Ah, the mysterious bon de visite
Bon de visites are shrouded in mystery, mainly because they do absolutely nothing for a buyer or vendor and everything for an agent. When I first started selling real estate in France I was told I had to get a client to sign so that if anything happened on a visit – the roof fell on us, one of us broke our leg on slippery stairs – insurance would cover it. I thought it was a bit strange, there wasn’t anything about insurance in the text of the bon de visit but went along with it.
I mentioned it to another agent and they said no, no. It was so that we could show the vendor who had been through the house. Again a bit strange.
Then one day I asked a broker and he said the only reason it exists is so that if agent x shows a house to a buyer and the buyer then negotiates the deal through agent y then somebody has to pay agent x the full commission. It’s crap. What if the buyer really hates agent x, can’t possibly deal with them. Where’s the choice in that.

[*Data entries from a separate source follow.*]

Lemma rw_step_ok t a s l s' l' : valid_tid t -> rw_good s -> rw_ok t s l -> rw_tstep t a s l = Some (s', l') ->
  rw_stepped t s s' l'.
Proof.
  intros V G (Ho & Hr & Ha) E. pose proof G as (B0 & B1 & B2 & B3).
  assert (Nz : state_word (rw_state s) \/ rw_state s = 0) by tauto.
  destruct a as [[] | |], l as [| | | ex | ex e | ex e | ex | | k | k | | rc | rc | | [] | rc | |]; simpl in E; try discriminate E.
  all: try (pose proof (rc_bits rc) as Rc; simpl in Ha).
  all: repeat match type of E with context [if ?b then _ else _] => destruct b eqn:? end; try discriminate E; injection E as <- <-.
  all: try solve [apply rw_step_same; [exact G |]; split; [exact Ho |]; split; [exact Hr |]; simpl in *; tauto || lia].

  all: rewrite ?negb_true_iff, ?negb_false_iff, ?Z.eqb_eq, ?Z.eqb_neq in *; simpl in Ho, Hr.
  all: try match goal with K : _ -> _ /\ Z.land ?rc RC_WAITERS_BIT = 0 /\ _ |- _ =>
    destruct (K ltac:(lia)) as (Rl & Rw & Rm & Rn & Ri); clear K; rewrite ?Rl, ?Rw, ?Rm, ?Rn in * end.
  all: try match goal with |- context [upd_sleepers] =>
    solve [apply rw_step_sleepers; [exact G |]; unfold rw_ok; simpl in *; try destruct k; simpl in *; tauto] end.
  all: try solve [exfalso; simpl in Ha; destruct Ha as [? | Ha]; [lia |];
    destruct (state_word_bits _ Ha) as (? & ? & ?); contradiction].
  all: try solve [exfalso; simpl in Ha; lia || tauto].
  all: try solve [eapply rw_step_release; [exact G | split; [exact Ho | split; [exact Hr | exact Ha]] | auto]].
  all: try solve [apply rw_step_corrupt; [exact G | split; [exact Ho | split; [exact Hr | exact Ha]] | assumption]].
  all: try (assert (Pos : 0 < n_readers s) by (apply (size_pos _ t), Hr; reflexivity)).
  - subst e. apply rw_step_mark; [exact G | | split; [exact Ho | split; [exact Hr | exact Ha]]].
    destruct Ha as [? | Ha]; [contradiction | exact Ha].
  - apply rw_step_same; [exact G |]. split; [exact Ho |]. split; [exact Hr |].
    destruct Ha as [? | Ha]; [contradiction | exact Ha].
  - apply (rw_step_acquire t s true); [exact G | congruence |]. intros K. apply Hr in K. discriminate.
  - apply (rw_step_acquire t s false); [exact G | congruence |]. intros K. apply Hr in K. discriminate.
  - apply rw_step_enter; [exact G | split; [exact Ho | split; [exact Hr | exact Ha]] | apply Z.ltb_lt; assumption].
  - exfalso. lia.
  - rewrite Z.lor_0_l. subst rc. apply rw_step_leave; [exact G | split; [exact Ho | split; [exact Hr | exact Ha]]].
  - apply rw_step_same; [exact G |]. split; [exact Ho |]. split; [exact Hr | simpl; lia].
  - apply rw_step_same; [exact G |]. split; [exact Ho |]. split; [exact Hr | simpl; lia].
Qed.

Lemma rw_inv c : reachable rw_tstep rw_init c -> local_inv rw_good rw_ok c.
Proof.
  apply (local_inv_reachable rw_tstep rw_good rw_ok rw_env).
  - split; [vm_compute; intuition discriminate |].
    intros t _. unfold rw_ok. simpl. repeat split; set_solver.
  - exact rw_step_ok.
  - exact rw_env_ok.
Qed.
Definition truncXfYf2 (Src Dst : fmt) (a : Z) : Z :=
  let srcInfExp := Z.shiftl 1 (ebits Src) - 1 in
  let srcExpBias := Z.shiftr srcInfExp 1 in
  let srcMinNormal := Z.shiftl 1 (mbits Src) in
  let roundMask := Z.shiftl 1 (mbits Src - mbits Dst) - 1 in
  let srcQNaN := Z.shiftl 1 (mbits Src - 1) in
  let srcNaNCode := srcQNaN - 1 in
  let dstInfExp := Z.shiftl 1 (ebits Dst) - 1 in
  let dstExpBias := Z.shiftr dstInfExp 1 in
  let overflowExponent := srcExpBias + dstInfExp - dstExpBias in
  let dstQNaN := Z.shiftl 1 (mbits Dst - 1) in
  let dstNaNCode := dstQNaN - 1 in
  let srcSign := extract_sign Src a in
  let srcExp := extract_exp Src a in
  let srcSigFrac := extract_sig_frac Src a in
  let sigFracTailBits := mbits Src - mbits Dst in
  if (ebits Src =? ebits Dst) && (wrapu (width Src) (Z.shiftl (Z.shiftr a sigFracTailBits) sigFracTailBits) =? a)
  then construct_rep Dst srcSign srcExp (Z.shiftr srcSigFrac sigFracTailBits)
  else
    let dstExpCandidate := srcExp - srcExpBias + dstExpBias in
    let '(dstExp, dstSigFrac) :=
      if (1 <=? dstExpCandidate) && (dstExpCandidate <? dstInfExp) then
        trunc_round Src Dst dstExpCandidate (Z.shiftr srcSigFrac sigFracTailBits) (Z.land srcSigFrac roundMask)
      else if (srcExp =? srcInfExp) && negb (srcSigFrac =? 0) then
        (dstInfExp, Z.lor dstQNaN (Z.land (Z.shiftr (Z.land srcSigFrac srcNaNCode) sigFracTailBits) dstNaNCode))
      else if overflowExponent <=? srcExp then (dstInfExp, 0)
      else
        let shift := s32 (wrapu (width Src) (srcExpBias - dstExpBias - srcExp)) in
        let '(significand, shift) :=
          if negb (srcExp =? 0) then (Z.lor srcSigFrac srcMinNormal, shift + 1) else (srcSigFrac, shift) in
        if mbits Src <? shift then (0, 0)
        else
          let sticky := if negb (shift =? 0) && negb (wrapu (width Src) (Z.shiftl significand (width Src - shift)) =? 0) then 1 else 0 in
          let denormalizedSignificand := Z.lor (Z.shiftr significand shift) sticky in
          trunc_round Src Dst 0 (Z.shiftr denormalizedSignificand sigFracTailBits) (Z.land denormalizedSignificand roundMask) in
    construct_rep Dst srcSign dstExp dstSigFrac.

(** ** The functions the compiler calls *)
Definition __letf2 : Z -> Z -> Z := leXf2 F128.
Definition __getf2 : Z -> Z -> Z := geXf2 F128.
Definition __fixtfdi : Z -> Z := fixint F128.
Definition __fixtfsi (x : Z) : Z := s32 (fixint F128 x).
Definition __fixunstfsi (x : Z) : Z := u32 (fixuint F128 x).
Definition __floatditf : Z -> Z := float_signed F128 64.
Definition __floatsitf : Z -> Z := float_signed F128 32.
Definition __floatunsitf : Z -> Z := float_unsigned F128 32.
Definition __addtf3 (rm : rounding) (a b : Z) : Z * bool := addXf3 F128 rm a b.
Definition __subtf3 (rm : rounding) (a b : Z) : Z * bool := subXf3 F128 rm a b.
Definition __multf3 : Z -> Z -> Z := mulXf3 F128.
Definition __divtf3 : Z -> Z -> Z := divXf3 F128.
Definition __extenddftf2 : Z -> Z := extendXfYf2 F64 F128 (clz 64).
Definition __extendsftf2 : Z -> Z := extendXfYf2 F32 F128 ctz.
Definition __trunctfdf2 : Z -> Z := truncXfYf2 F128 F64.
Definition __trunctfsf2 : Z -> Z := truncXfYf2 F128 F32.

(** 0.1 + 0.2 in quadruple precision, and the same numbers from double precision. *)
Definition quad (x : Z) : Z := fcvt F64 F128 x.
Definition read_sym (p : Z) : CM Elf_Sym :=
  a <- load32 p ;; b <- load8 (p + 4) ;; c <- load8 (p + 5) ;; d <- load16 (p + 6) ;;
  e <- load64 (p + 8) ;; f <- load64 (p + 16) ;;
  cret {| st_name := a; st_info := b; st_other := c; st_shndx := d; st_value := e; st_size := f |}.

Record Elf_Phdr := {
  p_type : Z; p_flags : Z; p_offset : Z; p_vaddr : Z; p_paddr : Z; p_filesz : Z; p_memsz : Z; p_align : Z }.

Definition read_phdr (p : Z) : CM Elf_Phdr :=
  a <- load32 p ;; b <- load32 (p + 4) ;; c <- load64 (p + 8) ;; d <- load64 (p + 16) ;;
  e <- load64 (p + 24) ;; f <- load64 (p + 32) ;; g <- load64 (p + 40) ;; h <- load64 (p + 48) ;;
  cret {| p_type := a; p_flags := b; p_offset := c; p_vaddr := d; p_paddr := e; p_filesz := f;
          p_memsz := g; p_align := h |}.

Record Elf_Rela := { r_offset : Z; r_info : Z; r_addend : Z }.

Definition read_rela (p : Z) : CM Elf_Rela :=
  a <- load64 p ;; b <- load64 (p + 8) ;; c <- load64 (p + 16) ;;
  cret {| r_offset := a; r_info := b; r_addend := s64 c |}.

(** An [Elf_Rel], with the addend that [Relocation] gives it. *)
Definition read_rel (p : Z) (addend : Z) : CM Elf_Rela :=
  a <- load64 p ;; b <- load64 (p + 8) ;; cret {| r_offset := a; r_info := b; r_addend := addend |}.

Definition sizeof_Elf_Sym : Z := 24.
Definition sizeof_Elf_Rela : Z := 24.
Definition sizeof_Elf_Rel : Z := 16.
Definition sizeof_Elf_Relr : Z := 8.
Definition sizeof_Elf_Dyn : Z := 16.
Definition ELF_CLASS_BITS : Z := 64.

Definition ELF_ST_BIND (info : Z) : Z := Z.shiftr info 4.
Definition ELF_R_SYM (info : Z) : Z := Z.shiftr info 32.
Definition ELF_R_TYPE (info : Z) : Z := Z.land info 0xFFFFFFFF.
(** The segments, one after the other; [false] when one cannot be read. *)
Fixpoint map_segments (l : list Elf_Phdr) (fd load_base : Z) : RTK bool :=
  match l with
  | [] => rret true
  | h :: r =>
    if negb (is_type PT_LOAD h) then map_segments r fd load_base
    else
      let addr := u64 (load_base + page_down (p_vaddr h)) in
      let size := page_up (p_memsz h + p_vaddr h mod 0x1000) in
      e <~ sys (sys_mmap addr size (Z.lor PROT_READ PROT_WRITE) (Z.lor (Z.lor MAP_PRIVATE MAP_ANON) MAP_FIXED)) ;;
      ensure (match e with inr _ => true | inl _ => false end) ;~
      put (fun s => set_memory (fill (Z.to_nat size) addr 0 (memory s)) s) ;~
      ok <~ try_seek fd (p_offset h) ;;
      d <~ (if (ok : bool) then try_read fd (p_filesz h) else rret None) ;;
      match d with
      | None => rret false
      | Some d =>
        cm (store_bytes (u64 (load_base + p_vaddr h)) d) ;~
        cm (rtld_memset (Z.to_nat (u64 (p_memsz h - p_filesz h))) (u64 (load_base + p_vaddr h + p_filesz h)) 0) ;~
        (if Z.land (p_flags h) PF_X =? 0 then rret tt
         else
           e <~ sys (sys_mprotect addr size
                (Z.lor (Z.lor PROT_READ PROT_EXEC) (if Z.land (p_flags h) PF_W =? 0 then 0 else PROT_WRITE))) ;;
           ensure (e =? 0)) ;~
        map_segments r fd load_base
      end
  end.

Variable sizeof_SharedObject : Z.

Definition new_object (img : Image) : SharedObject :=
  {| image := img; local_scope := []; dependencies := []; tls_descs := []; tls_offset := 0; tls_module_index := 0;
     link_prev := 0; link_next := 0; initial_tls_model := static_tls img; tls_initialized := false; rtld_loaded := true;
     initialized := false; destructed := false; executable := false |}.
(* ===== verification/InitFacts.v ===== *)
(** * Constructors and destructors of objects

    The calls that [ObjectStorage::init_objects] makes for every object of the list,
    from the back to the front, and that [destruct_objects] makes in the opposite
    order. *)

From stdpp Require Import gmap.
From S2P Require Import Prelude CMem Elf ElfFacts Linker LookupFacts.

#[local] Open Scope Z_scope.
#[local] Open Scope rt_scope.

Lemma load_le_same m m' n : forall p v, (forall a, p <= a < p + Z.of_nat n -> m' !! a = m !! a) ->
  load_le n p m = Ret v m -> load_le n p m' = Ret v m'.
Proof.
  induction n as [| n IH]; intros p v S E; cbn [load_le] in *; [injection E as ->; reflexivity |].
  destruct (m !! p) as [b |] eqn:Eb; [| unfold cbind, load8 in E; rewrite Eb in E; discriminate].
  rewrite (cbind_ret _ _ _ _ _ (load8_ok m p b Eb)) in E. rewrite (cbind_ret _ _ _ _ _ (load8_ok m' p b ltac:(rewrite S by lia; exact Eb))).
  unfold cbind in *. destruct (load_le n (p + 1) m) as [w m1 | |] eqn:Ew; try discriminate.
  injection E as <- ->. rewrite (IH (p + 1) w); [reflexivity | intros a Ha; apply S; lia | exact Ew].
Qed.

Lemma rbind_seq {K A B C} (c : RT K A) (c' : RT K B) (f : B -> RT K C) s b s' :
  (c ;~ c') s = ROk b s' -> (c ;~ x <~ c' ;; f x) s = f b s'.
Proof. unfold rbind. destruct (c s) as [a s1 | | |]; try discriminate. intros ->. reflexivity. Qed.
Lemma placed_later s o (so : SharedObject) : heap s !! o = Some so -> storage_ok s -> o ∉ runtime_tls_map (storage s) -> tls_size so <> 0 ->
  later s (placed s o so).
Proof using.
  intros Eo Ok Np Nz. destruct (storage_placed s o so) as (_ & _ & _ & S4 & S5).
  assert (Co : hcore s o = Some (core_of so)) by (unfold hcore; rewrite Eo; reflexivity). split.
  - intros [L F]. split; [rewrite S4, zlen_app in L; unfold zlen in *; simpl in L; lia |].
    intros x c Ec. specialize (F x). rewrite hcore_placed in F by exact Eo. destruct (decide (x = o)) as [-> | _]; [| exact (F c Ec)].
    rewrite Co in Ec. injection Ec as <-. exact (F _ eq_refl).
  - intros [L F] [W Dj B]. rewrite S4, zlen_app in L. change (zlen [o]) with 1 in L.
    specialize (F o). rewrite hcore_placed, decide_True in F by (exact Eo || reflexivity). specialize (F _ eq_refl Nz). simpl in F.
    destruct F as (Sz & k & Hk & Ea).
    assert (Q : forall i c, static_at (placed s o so) i c -> (static_at s i c) \/
      (i = length (runtime_tls_map (storage s)) /\ initial_tls_model so && rtld_loaded so = true /\ c_image c = so /\
       c_offset c = tls_end (initial_tls_size (storage s)) (tls_size so) (tls_align so))).
    { intros i c (x & A1 & A2 & A3). rewrite S4 in A1. rewrite hcore_placed in A2 by exact Eo. apply lookup_app_Some in A1 as [A1 | [A0 A1]].
      - left. exists x. destruct (decide (x = o)) as [-> | _]; [contradict Np; exact (list_elem_of_lookup_2 _ _ _ A1) | auto].
      - right. apply list_lookup_singleton_Some in A1 as [Ei <-]. rewrite decide_True in A2 by reflexivity. injection A2 as <-. simpl in *.
        rewrite A3. split_and!; [lia | reflexivity ..]. }
    rewrite Ea in *. destruct (tls_end_ok (initial_tls_size (storage s)) (tls_size so) k) as [[E1 E2] E3]; [lia | lia | lia | unfold zlen in *; lia |].
    assert (P40 : 2 ^ k <= 2 ^ 40) by (apply Z.pow_le_mono_r; lia).
    assert (Lt : forall i c, static_at s i c -> (i < length (runtime_tls_map (storage s)))%nat) by (intros i c (x & A1 & _); exact (lookup_lt_Some _ _ _ A1)).
    split; rewrite ?S5.
    + intros i c H. destruct (Q i c H) as [H' | (-> & -> & -> & ->)].
      * destruct (W i c H') as [W1 W2]. split; [destruct (_ && _); lia | exact W2].
      * rewrite Ea. split; [lia | exact E3].
    + intros i j c d Lij Hi Hj. destruct (Q i c Hi) as [Hi' | (-> & _)], (Q j d Hj) as [Hj' | (-> & M & -> & ->)].
      * exact (Dj i j c d Lij Hi' Hj').
      * destruct (W i c Hi') as [W1 _]. lia.
      * pose proof (Lt j d Hj'). lia.
      * lia.
    + rewrite S4, zlen_app. change (zlen [o]) with 1. destruct (_ && _); lia.
Qed.
(** 5 January 2024, 14:03:07, a Friday. *)
Definition january_5 : tm := mk_tm 7 3 14 5 0 124 5 4 0 0 UTC.

Lemma january_5_ok : tm_ok january_5.
Proof. unfold tm_ok. simpl. lia. Qed.

Lemma strftime_correct_witness :
  strftime None 100 (chars "%A, %d %B %Y %T%%" ++ [0]) january_5 = Some (33, chars "Friday, 05 January 2024 14:03:07%" ++ [0]).
Proof.
  exact (strftime_correct false None 100 (chars "%A, %d %B %Y %T%%") january_5 (chars "Friday, 05 January 2024 14:03:07%")
           ltac:(lia) january_5_ok eq_refl).
Defined.

(** ** [asctime] *)

(** A table whose entries all have one length. *)
Lemma name_length (table : list (list Z)) (n : nat) i :
  Forall (fun l => length l = n) table -> 0 <= i < zlen table -> zlen (nth (Z.to_nat i) table []) = Z.of_nat n.
Proof.
  intros F H. unfold zlen in *. f_equal. apply (proj1 (List.Forall_forall _ _) F). apply nth_In. lia.
Qed.

Lemma padded_length w n : zlen (padded w n) = Z.of_nat w.
Proof. unfold padded, zlen. by rewrite length_map, length_rev, length_seq. Qed.

(** [asctime] fills its buffer of 26 characters exactly. *)
Theorem asctime_ok tz t buf : tm_ok t -> length buf = 26%nat ->
  asctime tz t buf = Some (
    nth (Z.to_nat (tm_wday t)) DAY_ABBREVS [] ++ chars " " ++ nth (Z.to_nat (tm_mon t)) MONTH_ABBREVS [] ++ chars " " ++
    padded 2 (tm_mday t) ++ chars " " ++ (padded 2 (tm_hour t) ++ chars ":" ++ padded 2 (tm_min t)) ++ chars ":" ++
    padded 2 (tm_sec t) ++ chars " " ++ padded 4 (tm_year t + 1900) ++ [10; 0]).
Proof.
  intros T B. unfold asctime, strftime.
  set (e := nth (Z.to_nat (tm_wday t)) DAY_ABBREVS [] ++ chars " " ++ nth (Z.to_nat (tm_mon t)) MONTH_ABBREVS [] ++ chars " " ++
    padded 2 (tm_mday t) ++ chars " " ++ ((padded 2 (tm_hour t) ++ chars ":" ++ padded 2 (tm_min t)) ++ chars ":" ++
    padded 2 (tm_sec t)) ++ chars " " ++ padded 4 (tm_year t + 1900) ++ [10]).
  assert (L : zlen e = 25).
  { destruct T as (_ & _ & _ & _ & Hmo & _ & Hw & _). unfold e. rewrite !zlen_app, !padded_length.
    rewrite (name_length DAY_ABBREVS 3), (name_length MONTH_ABBREVS 3);
      try (unfold zlen; simpl; lia); repeat constructor. }
  pose proof (ftime_ok 26 tz (write 26) t (chars "%a %b %d %T %Y" ++ [10]) e ltac:(lia) T eq_refl) as G.
  cbv zeta in G. rewrite L in G. change (25 <? 26) with true in G. cbv iota in G.
  change (chars "%a %b %d %T %Y" ++ [10; 0]) with ((chars "%a %b %d %T %Y" ++ [10]) ++ [0]). rewrite G. cbn [mbind option_bind].
  rewrite drop_ge by (rewrite length_app; unfold zlen in L; simpl; lia). f_equal. unfold e. by rewrite !app_nil_r, <- !app_assoc.
Qed.

(** ** A round trip through ISO 8601 *)

Definition number (l : list Z) : Z := fold_left (fun v c => 10 * v + (c - 48)) l 0.

(** Reading YYYY-MM-DDThh:mm:ss back. *)
Definition read_iso (s : list Z) : tm :=
  let field i n := number (take n (drop i s)) in
  mk_tm (field 17%nat 2%nat) (field 14%nat 2%nat) (field 11%nat 2%nat) (field 8%nat 2%nat) (field 5%nat 2%nat - 1)
    (field 0%nat 4%nat - 1900) 0 0 0 0 [].

Lemma number_padded_2 n : 0 <= n < 100 -> number (padded 2 n) = n.
Proof. intros H. rewrite padded_2. unfold number. simpl. Z.to_euclidean_division_equations. lia. Qed.

Lemma number_padded_4 n : 0 <= n < 10000 -> number (padded 4 n) = n.
Proof. intros H. unfold padded, number. simpl. Z.to_euclidean_division_equations. lia. Qed.

(** The months before the [k]-th and the days of a date in it. *)
Lemma month_sum_bounds y k d : 0 <= k < 12 -> 1 <= d <= znth 0 (get_days_per_month_table y) k ->
  d - 1 <= month_sum (Z.to_nat k) (get_days_per_month_table y) (d - 1) <= 365.
Proof.
  intros K D. unfold get_days_per_month_table in *.
  assert (C : k = 0 \/ k = 1 \/ k = 2 \/ k = 3 \/ k = 4 \/ k = 5 \/ k = 6 \/ k = 7 \/ k = 8 \/ k = 9 \/ k = 10 \/ k = 11) by lia.
  destruct (is_leap y); repeat destruct C as [-> | C]; subst; cbv -[Z.add Z.sub Z.le Z.lt] in *; lia.
Qed.

Lemma year_sum_bound n : forall y, 365 * Z.of_nat n <= year_sum n y 0.
Proof. induction n as [| n IH]; intros y; [simpl; lia |]. cbn [year_sum]. rewrite year_sum_acc. pose proof (days_per_year_bounds y). pose proof (IH (y + 1)). lia. Qed.

(** The fields of a normal time before the year 3000 or so. *)
Lemma normal_tm_ok t : normal_tm t -> utc_seconds t < TIME_LIMIT -> tm_ok t.
Proof.
  intros (Hs & Hmi & Hh & Hmo & Hy & Hd & Hw & Hyd) U.
  pose proof (month_len (tm_year t + 1900) (tm_mon t) Hmo).
  pose proof (month_sum_bounds _ _ _ Hmo Hd) as M. rewrite <- Hyd in M.
  pose proof (Z.mod_pos_bound (civil_days (tm_year t + 1900) (tm_mon t) (tm_mday t - 1) + 4) 7 ltac:(lia)).
  pose proof (year_sum_bound (Z.to_nat (tm_year t + 1900 - EPOCH_YEAR)) EPOCH_YEAR) as B.
  unfold utc_seconds, civil_days, days_between in *. rewrite <- Hyd in U. unfold EPOCH_YEAR, TIME_LIMIT in *.
  unfold tm_ok. split_and!; lia.
Qed.

Definition ISO : list Z := chars "%Y-%m-%dT%H:%M:%S".

(** [timegm] looks at the date and the time of day only. *)
Lemma timegm_fields t t' : tm_sec t = tm_sec t' -> tm_min t = tm_min t' -> tm_hour t = tm_hour t' -> tm_mday t = tm_mday t' ->
  tm_mon t = tm_mon t' -> tm_year t = tm_year t' -> timegm t = timegm t'.
Proof. intros A B C D E F. unfold timegm, normalise. by rewrite A, B, C, D, E, F. Qed.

I suspect that some immobiliers use the bons de visite to track their agents activity. To see how many properties an agent is showing to potential buyers.
The only time I ever use a bon de visit is if someone wants to go and see where a house is located and look at the outside before making an appointment to see it. The reason I use it was in case the owner comes out and decides to do a direct deal with the potential buyer. I always explain to the vendor and the buyer what I ‘m doing and the vendor always understands that if I send a client to look at the outside and the client does a deal directly with the vendor then the vendor owes the agency fees and commission anyway.
Clear as mud. Right?
French immos will undoubtedly ask you to sign a bon de visite before they show you a house. At least you should know what you’re signing. I’m assuming if you don’t speak French you’re going to have someone who can translate with you. Ask them to translate the text before you sign.